Nach den Kriterien des Biopark-Verbandes arbeiten rund 500 Landwirtschaftsbetriebe und 100 Verarbeiter und Händler in fast allen Bundesländern. Das Spektrum der Biopark-Betriebe reicht von Mutterkuh- und Mutterschafhaltung über Schweine- und Geflügelmast, Legehennenhaltung, Landschaftspflege mit Nutztieren, Milchproduktion, Anbau von Getreide, Kartoffeln, Obst, Gemüse, Dauerkulturen bis hin zur Pilzzucht. Darüber hinaus organisiert der Verband die Vermarktung und Abrechnung der Erzeugnisse. Dies wird Ulrike Liescher voraussichtlich auch für die Vermarktung der Kastrate in Anspruch nehmen. Die Vermarktung der Jungsauen jedoch erfolgt direkt.
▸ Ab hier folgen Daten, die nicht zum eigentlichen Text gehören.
(* ===== verification/NodeWitnesses.v ===== *)
(** Concrete wallets, pools, records and nodes: inputs at which the theorems about the
    light client, the mempool, the signing record, the node, the decentralisation
    metrics and the text addresses apply. *)

From S2P Require Import Prelude SortedVec Codec Primitives Crypto Smt Store Records Group Account Bank Validators.
From S2P Require Import Votes VoteProofs Round Decentralization Alias Bech32 Tx Executor Block Genesis GroupWitnesses.
From S2P Require Import Light LightProofs Mempool MempoolProofs Signing Node NodeProofs ChainWitnesses Witnesses.

#[local] Existing Instance sample_hasher.
#[local] Existing Instance sample_signer.
#[local] Existing Instance sample_unicode.
#[local] Existing Instance sample_signing_keys.
#[local] Existing Instance sample_root.

(** ** Addresses and metrics *)

Definition alice_text : bytes := match Address_to_bech32 alice with Ok s => s | Err _ => [] end.

Lemma address_text_unique_witness :
  ∃ s, Address_to_bech32 alice = Ok s ∧ length s = 43%nat
  ∧ ∀ t, Address_from_bech32 t = Ok alice ↔ ascii_lower <$> t = s ∧ mixed_case t = false.
Proof. apply (address_text_unique alice). by vm_compute. Defined.

Lemma address_typo_detected_witness :
  ∃ e, Address_from_bech32 (take 9 alice_text ++ x7a :: drop 10 alice_text) = Err e.
Proof.
  refine (address_typo_detected (take 9 alice_text) (drop 10 alice_text) (nth 9 alice_text x00) x7a alice _ _).
  - by vm_compute.
  - by vm_compute.
Defined.

Lemma nakamoto_exact_witness :
  nakamoto_halt (measure four_validators) = 2%nat
  ∧ fewest voting_power (validators four_validators) (max_byzantine_power four_validators + 1)
      (nakamoto_halt (measure four_validators)).
Proof.
  split; [by vm_compute|]. destruct (nakamoto_exact four_validators four_validators_ok) as [H _]. exact H.
Defined.

(** ** The signing record *)

(** The disk refuses one write. *)
Definition flaky_disk (text : bytes) : option string :=
  if bool_decide (text = record_text (1, 1, SPropose)) then Some "disk full" else None.
Definition sample_claims : list sign_point :=
  [(1, 0, SPropose); (1, 0, SPrevote); (1, 0, SPrevote); (1, 1, SPropose); (1, 0, SPrecommit)].

Lemma sign_record_survives_restart_witness :
  let rec := claim_all flaky_disk {| fr_file := None; fr_last := None |} sample_claims in
  fr_last rec = Some (1, 0, SPrecommit) ∧ fr_open (fr_file rec) = Ok rec.
Proof.
  split; [by vm_compute|].
  destruct (sign_record_survives_restart flaky_disk sample_claims) as [H _]; [|exact H].
  repeat constructor; by vm_compute.
Defined.

(** ** The mempool *)

Definition sample_pool_limits : MempoolLimits := {| max_transactions := 3; max_bytes := 5000; max_per_sender := 2 |}.
Definition alice_account : Account := Account_with_key (sample_pk 1).
Definition bob_account : Account := Account_with_key (sample_pk 2).
(** [joining] comes first, out of order; the fourth submission is over the sender's limit. *)
Definition sample_pool_ops : list pool_op :=
  [Submit joining sample_chain 1 alice_account None; Submit payment1 sample_chain 1 alice_account None;
   Submit overspending sample_chain 1 bob_account None; Submit founding sample_chain 1 alice_account None].

Lemma sample_pool_ops_ok : limits_ok sample_pool_limits ∧ Forall op_ok sample_pool_ops.
Proof. split; [unfold limits_ok, u64_max; simpl; lia|]. repeat constructor; unfold op_ok, u64_max; simpl; lia. Qed.

Lemma mempool_refines_witness :
  mp_len (foldl pool_step (Mempool_new sample_pool_limits) sample_pool_ops) = 3
  ∧ by_key (foldl pool_step (Mempool_new sample_pool_limits) sample_pool_ops)
    = foldl (spec_step sample_pool_limits) ∅ sample_pool_ops.
Proof.
  split; [by vm_compute|]. destruct sample_pool_ops_ok as [Hl Ho].
  destruct (mempool_refines sample_pool_limits sample_pool_ops Hl Ho) as [H _]. exact H.
Defined.

Lemma select_exact_witness :
  let mp := foldl pool_step (Mempool_new sample_pool_limits) sample_pool_ops in
  length (select (λ _, 0) mp) = 2%nat
  ∧ select (λ _, 0) mp = fit 0 0 (snd <$> List.filter (λ e, servedb (by_key mp) (λ _, 0) e.1) (pool_entries (by_key mp))).
Proof.
  split; [by vm_compute|]. destruct sample_pool_ops_ok as [Hl Ho].
  destruct (select_exact sample_pool_limits sample_pool_ops (λ _, 0)
    (b_header (genesis_block sample_genesis state0)) Hl Ho) as [H _]. exact H.
Defined.

(** ** The node *)

(** One validator, alone: it proposes, votes twice and commits. *)
Definition lone_validator : ValidatorSet :=
  match ValidatorSet_new [Validator_new (sample_pk 1) 1 (bs "ke")] with Ok s => s | Err _ => four_validators end.
Lemma lone_validator_ok : vs_ok lone_validator.
Proof.
  apply (ValidatorSet_new_Ok [Validator_new (sample_pk 1) 1 (bs "ke")]); [|by vm_compute].
  repeat constructor; by vm_compute.
Qed.

Definition lone_node : Node :=
  Node_new (Sk := sample_signing_keys) sample_chain alice_key lone_validator state0
    (genesis_block sample_genesis state0) (None : option sign_point).
Definition lone_ops : list (node_op (St := MapStore)) :=
  [NHandle (EvTransaction payment1); NStart 2000; NStart 3000; NHandle (EvTimeout SPropose)].

Example lone_node_commits :
  (λ r, (length (commits r.1), n_height r.2)) <$> run (SR := memory_record) lone_ops lone_node = Some (2%nat, 3).
Proof. by vm_compute. Qed.

Lemma node_commits_certified_witness :
  ∃ acts nd', run (SR := memory_record) lone_ops lone_node = Some (acts, nd')
  ∧ finalised sample_chain lone_validator (n_height lone_node) (commits acts) (n_height nd')
  ∧ committed nd' = fst <$> commits acts.
Proof.
  refine (node_commits_certified (Sk := sample_signing_keys) (SR := memory_record) sample_chain alice_key lone_validator
    state0 (genesis_block sample_genesis state0) (None : option sign_point) lone_ops _ _).
  - apply lone_validator_ok.
  - repeat constructor.
Defined.

(** ** The light client *)

Definition chain_header (h : Height) : BlockHeader := {|
  h_chain_id := sample_chain; h_height := h; h_time := 1000 * h; parent := block_A; h_tx_root := block_A;
  h_app_hash := block_B; h_outcome_root := block_A; validators_hash := vs_hash four_validators;
  next_validators_hash := vs_hash four_validators |}.
(** The same height, another state root. *)
Definition forged_header : BlockHeader :=
  let h := chain_header 8 in {|
  h_chain_id := h_chain_id h; h_height := h_height h; h_time := h_time h; parent := parent h; h_tx_root := h_tx_root h;
  h_app_hash := block_A; h_outcome_root := h_outcome_root h; validators_hash := validators_hash h;
  next_validators_hash := next_validators_hash h |}.

Definition header_commit (h : BlockHeader) (who : list nat) : Commit :=
  Commit_new (h_height h) 0 (BlockHeader_id h)
    (who ≫= λ i, match validators four_validators !! i with
                 | Some m => [cast sample_signing sample_chain (h_height h) 0 Precommit m (Some (BlockHeader_id h))]
                 | None => []
                 end).
Definition offer_of (skip : bool) (h : BlockHeader) (who : list nat) : offer := {|
  o_skip := skip; o_header := h; o_commit := header_commit h who; o_validators := four_validators;
  o_next_validators := four_validators; o_now := h_time h + 10 |}.

(** One corrupt validator signs the forgery. *)
Definition corrupt : list Address := [v_address (nth 0 (validators four_validators) (Validator_new [] 0 []))].
Definition sample_offers : list offer :=
  [offer_of false forged_header [0]%nat; offer_of false (chain_header 8) [1; 2; 3]%nat; offer_of true (chain_header 20) [0; 1; 2]%nat].
Definition on_chain (h : BlockHeader) : Prop := h ∈ [chain_header 7; chain_header 8; chain_header 20].
Definition wallet : LightClient := {|
  lc_chain_id := sample_chain; lc_validators := four_validators; lc_next_validators := four_validators;
  trusted := chain_header 7; trusting_period_ms := TRUSTING_PERIOD_MS |}.

Lemma light_never_leaves_chain_witness :
  h_height (trusted (follow wallet sample_offers)) = 20 ∧ on_chain (trusted (follow wallet sample_offers)).
Proof.
  split; [by vm_compute|].
  destruct (light_never_leaves_chain on_chain corrupt [four_validators] wallet sample_offers) as [H _]; [..|exact H].
  - apply NoDup_singleton.
  - constructor; [|done]. intros _. apply Z.leb_le. by vm_compute.
  - split; [apply four_validators_ok..|by vm_compute|by vm_compute].
  - by left.
  - by vm_compute.
  - by left.
  - by left.
  - repeat (constructor; [split_and!; [by vm_compute|apply four_validators_ok..|by left|by left]|]). constructor.
  - constructor; [|constructor; [|constructor; [|done]]]; apply Forall_forall.
    + intros s Hs set m _ _ _ _ Hn. destruct Hn.
      assert (forallb (λ s, bool_decide (validator (vote s) ∈ corrupt)) (Votes.signatures (o_commit (offer_of false forged_header [0]%nat))) = true)
        as Hb by (by vm_compute).
      rewrite forallb_forall in Hb. apply list_elem_of_In, Hb in Hs. by apply bool_decide_eq_true in Hs.
    + intros s _ set m _ _ _ _ _ _ _. right. by left.
    + intros s _ set m _ _ _ _ _ _ _. right. right. by left.
Defined.

Lemma light_bootstrap_pinned_witness :
  from_block_id sample_chain (BlockHeader_id (chain_header 7)) (chain_header 7) four_validators four_validators = Ok wallet.
Proof.
  assert (wf BlockHeader_codec (chain_header 7)) as Hh by (apply wf_by_decoding; [apply _|by vm_compute]).
  assert (wf ValidatorSet_codec four_validators) as Hv by (apply wf_by_decoding; [apply _|by vm_compute]).
  assert (collision_free [header_input (chain_header 7); header_input (chain_header 7); set_input four_validators;
    set_input four_validators; set_input four_validators; set_input four_validators]) as Hc
    by (apply collision_freeb_sound; by vm_compute).
  destruct (light_bootstrap_pinned sample_chain (chain_header 7) four_validators four_validators (chain_header 7)
    four_validators four_validators wallet eq_refl eq_refl eq_refl Hh Hv Hv Hh Hv Hv Hc) as [_ H].
  apply H. split; [reflexivity|reflexivity].
Defined.

Definition ledger_tree : TreeStore (Hs := sample_hasher) :=
  @kv_set _ tree_store (@kv_set _ tree_store (exist _ smt_new smt_new_ok) (key_balance bob Denom_native) (encode Amount_codec 500))
    (key_balance alice Denom_native) (encode Amount_codec 700).
Definition ledger_block : Block * BlockOutcome * TreeStore (Hs := sample_hasher) :=
  build_block (KV := tree_store) (Ro := tree_rooted) sample_chain 8 8000 block_A []
    (ValidatorSets_unchanged four_validators) ledger_tree.
Definition ledger_wallet : LightClient := {|
  lc_chain_id := sample_chain; lc_validators := four_validators; lc_next_validators := four_validators;
  trusted := b_header ledger_block.1.1; trusting_period_ms := TRUSTING_PERIOD_MS |}.

(** The wallet takes 700 for alice from the server's proof, and so it is the bank's. *)
Lemma light_balance_exact_witness :
  @view_balance _ tree_store ledger_block.2 alice Denom_native = Ok 700.
Proof.
  pose proof (light_balance_exact sample_chain 8 8000 block_A [] (ValidatorSets_unchanged four_validators) ledger_tree
    ledger_wallet alice Denom_native) as H.
  fold ledger_block in H. rewrite (surjective_pairing ledger_block), (surjective_pairing ledger_block.1) in H.
  destruct (H eq_refl) as [Hs _].
  refine (Hs (Some (encode Amount_codec 700)) (smt_prove (tree_of ledger_block.2) (key_balance alice Denom_native)) 700 _ _ _ _).
  - apply wf_by_decoding; [apply _|by vm_compute].
  - apply collision_freeb_sound. by vm_compute.
  - apply empty_freeb_sound. by vm_compute.
  - by vm_compute.
Defined.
Mehr über “ Biopark e.V. – Ökologischer Landbau” im Internet unter www.biopark.de.
Jungsauen bereits vorbestellt
Mit Unterstützung von PIC hat U. Liescher bereits Abnehmer für die gesamte Produktion gefunden – verbandsübergreifend und überregional. “Lieferschein ausstellen, Rechnung schreiben, Begleitpapiere erstellen, daran muss ich mich dann erst mal gewöhnen”, gibt sie zu, wird dabei aber von Jeannette Strüwe vom SKBR (Schweinekontroll- und Beratungsring Mecklenburg-Vorpommern) unterstützt. “Da hilft dir der Sauenplaner. Es gibt die Möglichkeit, solche Dokumente zu generieren”, erläutert sie. “Nach der Selektion müssen die Daten nur entsprechend erfasst werden.” Apropos Selektion: “Die Selektion machen wir natürlich selbst, aber ich denke es ist eine gute Sache, wenn wir uns einmal im Jahr mit einem erfahrenen PIC-Selekteur abstimmen”, hat sich U. Liescher überlegt. Beim Transport ist ebenfalls eine enge Zusammenarbeit mit PIC geplant, um sicherzustellen, dass die Jungsauen sicher und gesund an ihren zukünftigen “Arbeitsplätzen” ankommen.
Jetzt können demnächst also auch ökologisch wirtschaftende Ferkelerzeuger mit PIC-Sauen arbeiten, die von Geburt an nach Ökolandbau-Richtlinien aufgewachsen sind.
Dieser Artikel erschien im PICourier – Ausgabe Sommer 2019.